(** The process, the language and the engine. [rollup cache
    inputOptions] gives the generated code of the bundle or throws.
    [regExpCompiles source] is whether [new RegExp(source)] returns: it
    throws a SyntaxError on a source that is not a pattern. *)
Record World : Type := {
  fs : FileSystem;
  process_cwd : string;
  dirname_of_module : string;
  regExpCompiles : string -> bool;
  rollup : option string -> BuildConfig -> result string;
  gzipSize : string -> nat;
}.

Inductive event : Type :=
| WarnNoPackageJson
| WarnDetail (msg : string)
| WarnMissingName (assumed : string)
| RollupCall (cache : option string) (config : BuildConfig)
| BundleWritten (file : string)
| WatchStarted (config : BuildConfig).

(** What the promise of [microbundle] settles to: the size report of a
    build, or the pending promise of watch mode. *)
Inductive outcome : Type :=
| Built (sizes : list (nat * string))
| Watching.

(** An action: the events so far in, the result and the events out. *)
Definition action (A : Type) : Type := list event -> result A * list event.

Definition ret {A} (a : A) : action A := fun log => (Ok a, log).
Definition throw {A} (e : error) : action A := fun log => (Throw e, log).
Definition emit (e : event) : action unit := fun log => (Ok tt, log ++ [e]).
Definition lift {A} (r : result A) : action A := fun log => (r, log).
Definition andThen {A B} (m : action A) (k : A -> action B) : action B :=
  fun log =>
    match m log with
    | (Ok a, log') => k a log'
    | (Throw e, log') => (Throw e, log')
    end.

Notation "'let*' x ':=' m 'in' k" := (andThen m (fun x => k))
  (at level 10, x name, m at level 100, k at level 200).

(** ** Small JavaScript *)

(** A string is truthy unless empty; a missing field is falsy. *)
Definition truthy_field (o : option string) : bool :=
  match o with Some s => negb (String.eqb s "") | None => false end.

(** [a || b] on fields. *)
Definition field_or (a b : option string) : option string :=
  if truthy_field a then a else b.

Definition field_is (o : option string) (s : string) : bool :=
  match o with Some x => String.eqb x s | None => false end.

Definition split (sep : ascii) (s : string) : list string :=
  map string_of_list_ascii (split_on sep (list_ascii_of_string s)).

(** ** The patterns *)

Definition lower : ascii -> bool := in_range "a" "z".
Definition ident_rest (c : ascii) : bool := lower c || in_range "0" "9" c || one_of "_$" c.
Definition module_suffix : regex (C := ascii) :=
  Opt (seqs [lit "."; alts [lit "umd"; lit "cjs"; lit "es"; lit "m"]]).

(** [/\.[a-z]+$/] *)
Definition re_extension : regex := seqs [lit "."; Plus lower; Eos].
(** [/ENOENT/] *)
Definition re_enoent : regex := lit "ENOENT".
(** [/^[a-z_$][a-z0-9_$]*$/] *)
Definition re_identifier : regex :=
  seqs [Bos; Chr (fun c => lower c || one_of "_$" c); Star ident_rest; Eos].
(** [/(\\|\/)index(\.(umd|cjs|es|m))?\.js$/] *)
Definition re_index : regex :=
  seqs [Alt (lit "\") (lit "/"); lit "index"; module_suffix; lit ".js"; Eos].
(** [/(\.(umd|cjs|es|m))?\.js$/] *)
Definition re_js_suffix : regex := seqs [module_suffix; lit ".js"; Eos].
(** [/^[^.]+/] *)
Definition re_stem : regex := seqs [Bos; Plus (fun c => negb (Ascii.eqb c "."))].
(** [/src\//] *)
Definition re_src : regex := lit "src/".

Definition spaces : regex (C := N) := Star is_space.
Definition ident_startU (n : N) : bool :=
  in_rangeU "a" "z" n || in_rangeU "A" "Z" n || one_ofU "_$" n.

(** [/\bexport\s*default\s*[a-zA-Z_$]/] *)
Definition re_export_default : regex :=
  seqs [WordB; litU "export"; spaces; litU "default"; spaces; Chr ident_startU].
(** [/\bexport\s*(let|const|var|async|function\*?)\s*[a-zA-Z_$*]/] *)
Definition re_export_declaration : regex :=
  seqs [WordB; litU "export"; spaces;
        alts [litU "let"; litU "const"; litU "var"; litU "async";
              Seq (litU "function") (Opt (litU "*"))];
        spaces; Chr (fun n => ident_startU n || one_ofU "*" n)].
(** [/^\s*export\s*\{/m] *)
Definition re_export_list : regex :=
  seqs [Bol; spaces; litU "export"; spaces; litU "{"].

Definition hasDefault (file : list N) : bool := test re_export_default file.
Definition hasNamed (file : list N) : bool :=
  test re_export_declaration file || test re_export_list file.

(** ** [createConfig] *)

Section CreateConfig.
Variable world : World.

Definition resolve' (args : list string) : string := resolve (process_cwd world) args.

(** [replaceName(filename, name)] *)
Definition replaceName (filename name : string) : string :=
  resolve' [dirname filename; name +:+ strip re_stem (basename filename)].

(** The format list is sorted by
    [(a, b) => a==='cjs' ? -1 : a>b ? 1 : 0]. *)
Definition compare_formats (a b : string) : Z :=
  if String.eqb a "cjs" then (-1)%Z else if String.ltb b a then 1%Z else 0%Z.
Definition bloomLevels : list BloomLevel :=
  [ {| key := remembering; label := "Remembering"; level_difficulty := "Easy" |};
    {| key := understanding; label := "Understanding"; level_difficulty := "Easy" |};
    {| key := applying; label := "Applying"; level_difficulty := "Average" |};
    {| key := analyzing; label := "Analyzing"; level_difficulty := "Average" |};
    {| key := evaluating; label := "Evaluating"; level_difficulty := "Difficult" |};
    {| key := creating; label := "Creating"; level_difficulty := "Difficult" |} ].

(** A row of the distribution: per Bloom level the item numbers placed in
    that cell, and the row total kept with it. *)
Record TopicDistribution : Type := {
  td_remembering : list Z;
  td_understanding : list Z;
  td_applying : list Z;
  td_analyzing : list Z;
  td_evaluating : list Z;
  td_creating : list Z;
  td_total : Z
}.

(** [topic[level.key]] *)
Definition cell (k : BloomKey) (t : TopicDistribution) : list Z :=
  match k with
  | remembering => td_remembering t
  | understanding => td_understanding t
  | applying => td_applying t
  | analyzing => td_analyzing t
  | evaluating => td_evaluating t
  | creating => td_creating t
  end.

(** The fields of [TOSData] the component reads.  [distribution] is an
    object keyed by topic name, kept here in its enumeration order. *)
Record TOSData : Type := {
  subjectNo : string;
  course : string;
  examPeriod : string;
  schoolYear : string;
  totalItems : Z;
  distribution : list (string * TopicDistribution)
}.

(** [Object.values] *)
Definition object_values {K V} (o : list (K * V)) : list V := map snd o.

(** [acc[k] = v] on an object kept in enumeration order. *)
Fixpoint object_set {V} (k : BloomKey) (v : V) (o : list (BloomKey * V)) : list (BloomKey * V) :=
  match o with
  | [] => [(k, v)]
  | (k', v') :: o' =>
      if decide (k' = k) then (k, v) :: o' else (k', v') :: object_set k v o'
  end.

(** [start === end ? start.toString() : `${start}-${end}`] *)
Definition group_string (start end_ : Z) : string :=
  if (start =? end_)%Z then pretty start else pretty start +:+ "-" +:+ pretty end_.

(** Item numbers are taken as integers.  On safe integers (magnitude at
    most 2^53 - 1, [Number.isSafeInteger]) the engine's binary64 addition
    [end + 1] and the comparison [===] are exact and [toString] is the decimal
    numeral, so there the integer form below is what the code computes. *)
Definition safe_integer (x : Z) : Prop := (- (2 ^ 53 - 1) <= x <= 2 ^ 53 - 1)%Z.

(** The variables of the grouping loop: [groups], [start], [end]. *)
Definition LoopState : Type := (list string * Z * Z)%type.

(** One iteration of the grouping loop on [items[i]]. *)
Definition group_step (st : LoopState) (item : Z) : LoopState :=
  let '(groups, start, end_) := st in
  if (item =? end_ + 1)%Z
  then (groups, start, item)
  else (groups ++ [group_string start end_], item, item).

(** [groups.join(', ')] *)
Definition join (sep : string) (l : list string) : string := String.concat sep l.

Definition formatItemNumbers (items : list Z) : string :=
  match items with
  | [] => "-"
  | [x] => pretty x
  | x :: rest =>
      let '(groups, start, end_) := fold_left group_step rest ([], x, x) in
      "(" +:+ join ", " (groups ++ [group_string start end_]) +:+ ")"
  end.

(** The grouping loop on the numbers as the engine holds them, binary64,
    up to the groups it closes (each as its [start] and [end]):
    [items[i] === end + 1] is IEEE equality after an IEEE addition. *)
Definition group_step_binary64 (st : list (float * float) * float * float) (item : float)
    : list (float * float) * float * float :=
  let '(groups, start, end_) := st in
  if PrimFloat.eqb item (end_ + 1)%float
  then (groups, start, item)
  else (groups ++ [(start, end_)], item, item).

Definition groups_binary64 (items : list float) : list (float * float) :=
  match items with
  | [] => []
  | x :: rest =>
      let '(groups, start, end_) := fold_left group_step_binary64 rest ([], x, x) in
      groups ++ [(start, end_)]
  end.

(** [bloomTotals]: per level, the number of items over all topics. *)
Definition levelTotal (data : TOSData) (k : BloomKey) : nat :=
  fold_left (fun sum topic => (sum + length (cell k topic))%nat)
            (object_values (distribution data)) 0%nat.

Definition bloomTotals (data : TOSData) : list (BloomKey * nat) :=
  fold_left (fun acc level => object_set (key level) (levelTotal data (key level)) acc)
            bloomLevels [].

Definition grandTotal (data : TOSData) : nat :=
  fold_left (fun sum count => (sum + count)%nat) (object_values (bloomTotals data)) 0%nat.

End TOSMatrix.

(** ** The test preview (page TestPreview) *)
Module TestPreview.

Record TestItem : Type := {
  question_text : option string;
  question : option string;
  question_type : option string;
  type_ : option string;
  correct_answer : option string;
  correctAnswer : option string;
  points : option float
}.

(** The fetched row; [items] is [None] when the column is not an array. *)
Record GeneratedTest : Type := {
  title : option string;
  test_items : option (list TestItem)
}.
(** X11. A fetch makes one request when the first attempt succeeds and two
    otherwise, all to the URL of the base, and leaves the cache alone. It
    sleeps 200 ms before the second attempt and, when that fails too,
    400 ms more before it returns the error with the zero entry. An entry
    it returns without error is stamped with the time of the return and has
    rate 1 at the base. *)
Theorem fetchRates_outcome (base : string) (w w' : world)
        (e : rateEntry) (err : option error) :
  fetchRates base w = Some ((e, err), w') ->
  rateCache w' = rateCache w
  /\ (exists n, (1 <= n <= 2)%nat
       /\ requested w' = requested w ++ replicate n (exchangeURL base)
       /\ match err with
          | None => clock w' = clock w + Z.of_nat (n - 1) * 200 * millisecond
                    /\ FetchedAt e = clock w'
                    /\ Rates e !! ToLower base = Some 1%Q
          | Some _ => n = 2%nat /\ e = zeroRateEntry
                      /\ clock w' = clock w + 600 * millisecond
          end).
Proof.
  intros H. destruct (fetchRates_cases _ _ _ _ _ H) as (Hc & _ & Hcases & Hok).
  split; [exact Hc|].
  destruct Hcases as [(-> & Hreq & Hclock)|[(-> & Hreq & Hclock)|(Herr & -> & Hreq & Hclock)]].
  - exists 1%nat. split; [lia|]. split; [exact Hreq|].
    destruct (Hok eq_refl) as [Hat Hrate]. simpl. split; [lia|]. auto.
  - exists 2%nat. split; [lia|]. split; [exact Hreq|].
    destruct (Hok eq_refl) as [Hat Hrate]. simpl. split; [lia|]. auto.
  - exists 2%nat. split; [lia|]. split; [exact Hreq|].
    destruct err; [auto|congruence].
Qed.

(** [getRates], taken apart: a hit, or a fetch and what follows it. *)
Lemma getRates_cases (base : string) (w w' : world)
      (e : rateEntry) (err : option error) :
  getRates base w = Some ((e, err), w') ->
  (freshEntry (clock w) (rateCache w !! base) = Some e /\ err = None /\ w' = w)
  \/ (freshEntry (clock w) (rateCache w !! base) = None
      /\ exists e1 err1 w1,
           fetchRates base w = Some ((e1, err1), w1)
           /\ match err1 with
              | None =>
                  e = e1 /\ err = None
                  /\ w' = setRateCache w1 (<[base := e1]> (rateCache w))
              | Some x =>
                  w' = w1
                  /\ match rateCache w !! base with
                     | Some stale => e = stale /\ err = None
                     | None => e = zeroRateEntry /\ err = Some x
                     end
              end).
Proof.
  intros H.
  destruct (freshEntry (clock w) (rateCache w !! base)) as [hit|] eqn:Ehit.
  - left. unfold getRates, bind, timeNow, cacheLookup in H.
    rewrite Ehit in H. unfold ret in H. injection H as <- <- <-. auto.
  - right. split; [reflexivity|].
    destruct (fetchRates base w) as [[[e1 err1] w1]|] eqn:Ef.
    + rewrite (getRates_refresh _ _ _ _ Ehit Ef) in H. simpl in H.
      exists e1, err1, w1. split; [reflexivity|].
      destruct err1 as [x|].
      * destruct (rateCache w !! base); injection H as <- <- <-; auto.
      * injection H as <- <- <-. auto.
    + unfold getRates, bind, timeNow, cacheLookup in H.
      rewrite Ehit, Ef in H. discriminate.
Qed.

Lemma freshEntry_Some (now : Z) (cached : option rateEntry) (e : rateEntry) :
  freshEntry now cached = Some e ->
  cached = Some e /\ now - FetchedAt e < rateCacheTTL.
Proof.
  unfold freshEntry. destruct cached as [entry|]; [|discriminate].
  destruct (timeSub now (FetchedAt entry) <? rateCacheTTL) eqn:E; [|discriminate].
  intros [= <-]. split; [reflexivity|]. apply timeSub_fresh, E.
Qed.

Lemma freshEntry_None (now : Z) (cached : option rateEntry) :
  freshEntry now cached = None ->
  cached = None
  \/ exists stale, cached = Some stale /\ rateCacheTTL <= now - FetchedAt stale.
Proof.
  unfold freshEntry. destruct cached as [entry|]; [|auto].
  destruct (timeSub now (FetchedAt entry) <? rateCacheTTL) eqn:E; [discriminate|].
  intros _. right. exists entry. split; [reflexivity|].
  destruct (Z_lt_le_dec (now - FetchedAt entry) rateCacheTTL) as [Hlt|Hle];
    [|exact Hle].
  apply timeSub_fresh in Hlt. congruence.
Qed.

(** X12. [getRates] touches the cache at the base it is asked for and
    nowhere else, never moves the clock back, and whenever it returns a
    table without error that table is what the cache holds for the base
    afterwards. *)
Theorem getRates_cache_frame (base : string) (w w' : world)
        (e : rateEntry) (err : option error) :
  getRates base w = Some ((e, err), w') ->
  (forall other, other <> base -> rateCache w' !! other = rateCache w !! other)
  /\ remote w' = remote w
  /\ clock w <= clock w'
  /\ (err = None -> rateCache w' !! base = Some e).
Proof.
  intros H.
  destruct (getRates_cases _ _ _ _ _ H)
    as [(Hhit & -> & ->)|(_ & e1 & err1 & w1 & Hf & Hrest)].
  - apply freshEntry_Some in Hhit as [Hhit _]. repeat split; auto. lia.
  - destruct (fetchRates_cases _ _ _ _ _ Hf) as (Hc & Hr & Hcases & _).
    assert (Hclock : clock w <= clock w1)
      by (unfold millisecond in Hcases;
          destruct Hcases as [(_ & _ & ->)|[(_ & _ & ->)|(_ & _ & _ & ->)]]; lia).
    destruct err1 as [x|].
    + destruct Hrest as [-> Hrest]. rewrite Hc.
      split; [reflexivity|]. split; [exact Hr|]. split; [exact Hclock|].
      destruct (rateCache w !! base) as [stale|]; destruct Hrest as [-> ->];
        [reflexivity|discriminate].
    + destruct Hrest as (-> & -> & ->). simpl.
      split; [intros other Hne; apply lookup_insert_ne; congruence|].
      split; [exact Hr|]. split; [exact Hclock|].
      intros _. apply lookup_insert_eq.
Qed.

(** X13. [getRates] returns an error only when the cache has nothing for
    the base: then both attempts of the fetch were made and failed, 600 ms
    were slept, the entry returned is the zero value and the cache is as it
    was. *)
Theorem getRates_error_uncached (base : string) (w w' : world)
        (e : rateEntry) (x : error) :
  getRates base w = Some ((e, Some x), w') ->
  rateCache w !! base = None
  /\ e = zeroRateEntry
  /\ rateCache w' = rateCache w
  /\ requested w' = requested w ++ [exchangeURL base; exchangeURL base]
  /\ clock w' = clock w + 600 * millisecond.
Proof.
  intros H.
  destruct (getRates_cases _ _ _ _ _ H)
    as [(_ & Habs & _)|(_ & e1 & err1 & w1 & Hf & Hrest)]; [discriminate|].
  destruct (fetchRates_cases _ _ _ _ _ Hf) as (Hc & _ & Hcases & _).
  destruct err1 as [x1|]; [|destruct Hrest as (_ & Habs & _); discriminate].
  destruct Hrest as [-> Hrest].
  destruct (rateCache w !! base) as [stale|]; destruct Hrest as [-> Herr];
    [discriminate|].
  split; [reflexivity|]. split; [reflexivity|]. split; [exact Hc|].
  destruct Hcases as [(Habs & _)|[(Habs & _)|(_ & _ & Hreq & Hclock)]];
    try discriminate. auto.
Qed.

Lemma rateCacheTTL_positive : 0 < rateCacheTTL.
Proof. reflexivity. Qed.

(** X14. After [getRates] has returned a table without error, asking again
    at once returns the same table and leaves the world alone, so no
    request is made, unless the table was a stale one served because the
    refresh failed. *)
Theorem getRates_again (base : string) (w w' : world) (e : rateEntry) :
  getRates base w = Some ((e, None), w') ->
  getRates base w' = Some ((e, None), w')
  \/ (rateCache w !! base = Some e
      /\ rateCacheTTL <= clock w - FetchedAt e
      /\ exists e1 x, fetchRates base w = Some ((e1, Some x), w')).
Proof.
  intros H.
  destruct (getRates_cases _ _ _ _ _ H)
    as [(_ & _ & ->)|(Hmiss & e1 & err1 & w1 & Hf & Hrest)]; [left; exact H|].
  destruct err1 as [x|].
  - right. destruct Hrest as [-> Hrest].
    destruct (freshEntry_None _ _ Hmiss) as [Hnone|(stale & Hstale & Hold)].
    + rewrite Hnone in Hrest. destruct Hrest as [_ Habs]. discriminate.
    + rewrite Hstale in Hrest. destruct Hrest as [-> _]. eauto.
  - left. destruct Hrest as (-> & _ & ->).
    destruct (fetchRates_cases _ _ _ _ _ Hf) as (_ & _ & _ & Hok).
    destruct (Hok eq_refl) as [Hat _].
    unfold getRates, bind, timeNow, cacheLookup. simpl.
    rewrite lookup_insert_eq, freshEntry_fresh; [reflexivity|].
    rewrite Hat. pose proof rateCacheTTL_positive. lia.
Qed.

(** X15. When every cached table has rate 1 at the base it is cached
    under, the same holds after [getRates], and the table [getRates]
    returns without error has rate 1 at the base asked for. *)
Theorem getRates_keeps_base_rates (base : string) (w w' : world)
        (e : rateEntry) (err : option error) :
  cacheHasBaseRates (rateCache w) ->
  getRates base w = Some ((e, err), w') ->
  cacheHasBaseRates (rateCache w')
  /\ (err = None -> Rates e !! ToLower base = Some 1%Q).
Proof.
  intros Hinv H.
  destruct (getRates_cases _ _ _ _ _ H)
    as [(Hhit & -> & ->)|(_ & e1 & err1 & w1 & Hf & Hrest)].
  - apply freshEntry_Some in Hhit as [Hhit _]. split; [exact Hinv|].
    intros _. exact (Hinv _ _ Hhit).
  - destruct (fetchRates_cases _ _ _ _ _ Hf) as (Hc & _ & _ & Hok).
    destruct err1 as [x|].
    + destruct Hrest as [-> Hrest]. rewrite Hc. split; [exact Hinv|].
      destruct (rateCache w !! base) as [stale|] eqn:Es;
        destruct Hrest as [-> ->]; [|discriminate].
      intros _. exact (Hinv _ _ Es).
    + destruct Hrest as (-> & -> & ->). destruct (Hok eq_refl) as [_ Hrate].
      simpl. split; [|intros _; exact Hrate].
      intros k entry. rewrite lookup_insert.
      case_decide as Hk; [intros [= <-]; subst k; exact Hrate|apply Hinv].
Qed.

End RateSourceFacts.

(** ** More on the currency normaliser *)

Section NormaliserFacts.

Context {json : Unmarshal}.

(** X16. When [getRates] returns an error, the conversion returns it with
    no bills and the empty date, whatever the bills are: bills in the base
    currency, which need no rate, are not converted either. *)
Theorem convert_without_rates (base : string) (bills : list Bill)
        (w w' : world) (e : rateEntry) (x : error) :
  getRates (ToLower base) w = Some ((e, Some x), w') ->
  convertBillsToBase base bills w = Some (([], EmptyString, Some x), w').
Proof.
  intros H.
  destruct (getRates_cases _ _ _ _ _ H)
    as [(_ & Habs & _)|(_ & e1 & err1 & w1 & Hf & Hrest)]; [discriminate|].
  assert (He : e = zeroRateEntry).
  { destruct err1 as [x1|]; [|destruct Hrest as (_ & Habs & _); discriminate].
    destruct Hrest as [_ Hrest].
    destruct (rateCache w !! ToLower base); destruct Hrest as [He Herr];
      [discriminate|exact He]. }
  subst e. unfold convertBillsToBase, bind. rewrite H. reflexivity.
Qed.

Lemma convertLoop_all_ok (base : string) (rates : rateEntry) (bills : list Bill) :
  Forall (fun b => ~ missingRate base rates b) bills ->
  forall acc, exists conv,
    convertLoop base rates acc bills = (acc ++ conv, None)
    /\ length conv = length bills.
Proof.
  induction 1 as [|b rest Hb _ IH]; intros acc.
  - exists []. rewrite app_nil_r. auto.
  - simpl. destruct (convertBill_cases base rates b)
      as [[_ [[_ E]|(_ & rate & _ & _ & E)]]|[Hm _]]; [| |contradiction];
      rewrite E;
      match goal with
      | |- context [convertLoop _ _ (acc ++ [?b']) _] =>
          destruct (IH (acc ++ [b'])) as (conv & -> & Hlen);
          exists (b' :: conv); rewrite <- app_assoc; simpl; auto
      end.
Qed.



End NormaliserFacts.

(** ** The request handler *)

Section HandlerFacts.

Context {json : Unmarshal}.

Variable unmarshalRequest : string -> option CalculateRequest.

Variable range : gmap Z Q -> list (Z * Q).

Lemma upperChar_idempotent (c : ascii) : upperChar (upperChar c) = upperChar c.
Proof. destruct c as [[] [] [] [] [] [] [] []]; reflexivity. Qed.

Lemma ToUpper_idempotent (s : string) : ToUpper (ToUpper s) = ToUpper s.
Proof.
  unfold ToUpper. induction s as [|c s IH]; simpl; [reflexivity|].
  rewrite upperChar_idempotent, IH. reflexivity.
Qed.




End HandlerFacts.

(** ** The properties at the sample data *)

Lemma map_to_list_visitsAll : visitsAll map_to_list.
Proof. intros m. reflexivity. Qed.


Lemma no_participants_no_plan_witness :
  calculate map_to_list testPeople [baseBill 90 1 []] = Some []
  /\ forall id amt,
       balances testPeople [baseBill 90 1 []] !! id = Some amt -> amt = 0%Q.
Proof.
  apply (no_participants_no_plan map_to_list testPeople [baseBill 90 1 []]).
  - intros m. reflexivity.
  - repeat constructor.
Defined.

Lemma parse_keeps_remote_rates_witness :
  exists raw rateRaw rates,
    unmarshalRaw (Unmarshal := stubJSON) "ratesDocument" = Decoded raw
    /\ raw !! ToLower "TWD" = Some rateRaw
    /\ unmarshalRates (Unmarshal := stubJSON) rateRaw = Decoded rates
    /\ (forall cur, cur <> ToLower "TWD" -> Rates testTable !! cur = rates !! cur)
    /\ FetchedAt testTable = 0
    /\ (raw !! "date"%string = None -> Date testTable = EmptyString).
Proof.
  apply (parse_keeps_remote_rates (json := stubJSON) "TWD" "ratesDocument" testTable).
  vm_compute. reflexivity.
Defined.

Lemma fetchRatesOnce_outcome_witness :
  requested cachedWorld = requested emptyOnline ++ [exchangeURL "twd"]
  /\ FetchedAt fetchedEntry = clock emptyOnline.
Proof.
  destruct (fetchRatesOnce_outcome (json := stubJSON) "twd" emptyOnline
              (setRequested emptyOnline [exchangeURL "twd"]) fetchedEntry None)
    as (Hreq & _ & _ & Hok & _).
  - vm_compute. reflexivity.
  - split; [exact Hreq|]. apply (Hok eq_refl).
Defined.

================================

Problem to work on: Your task is to copy every line in the entries that holds the string "TopicDistribution".

Solved exercise:
Record TopicDistribution : Type := {
Definition cell (k : BloomKey) (t : TopicDistribution) : list Z :=
  distribution : list (string * TopicDistribution)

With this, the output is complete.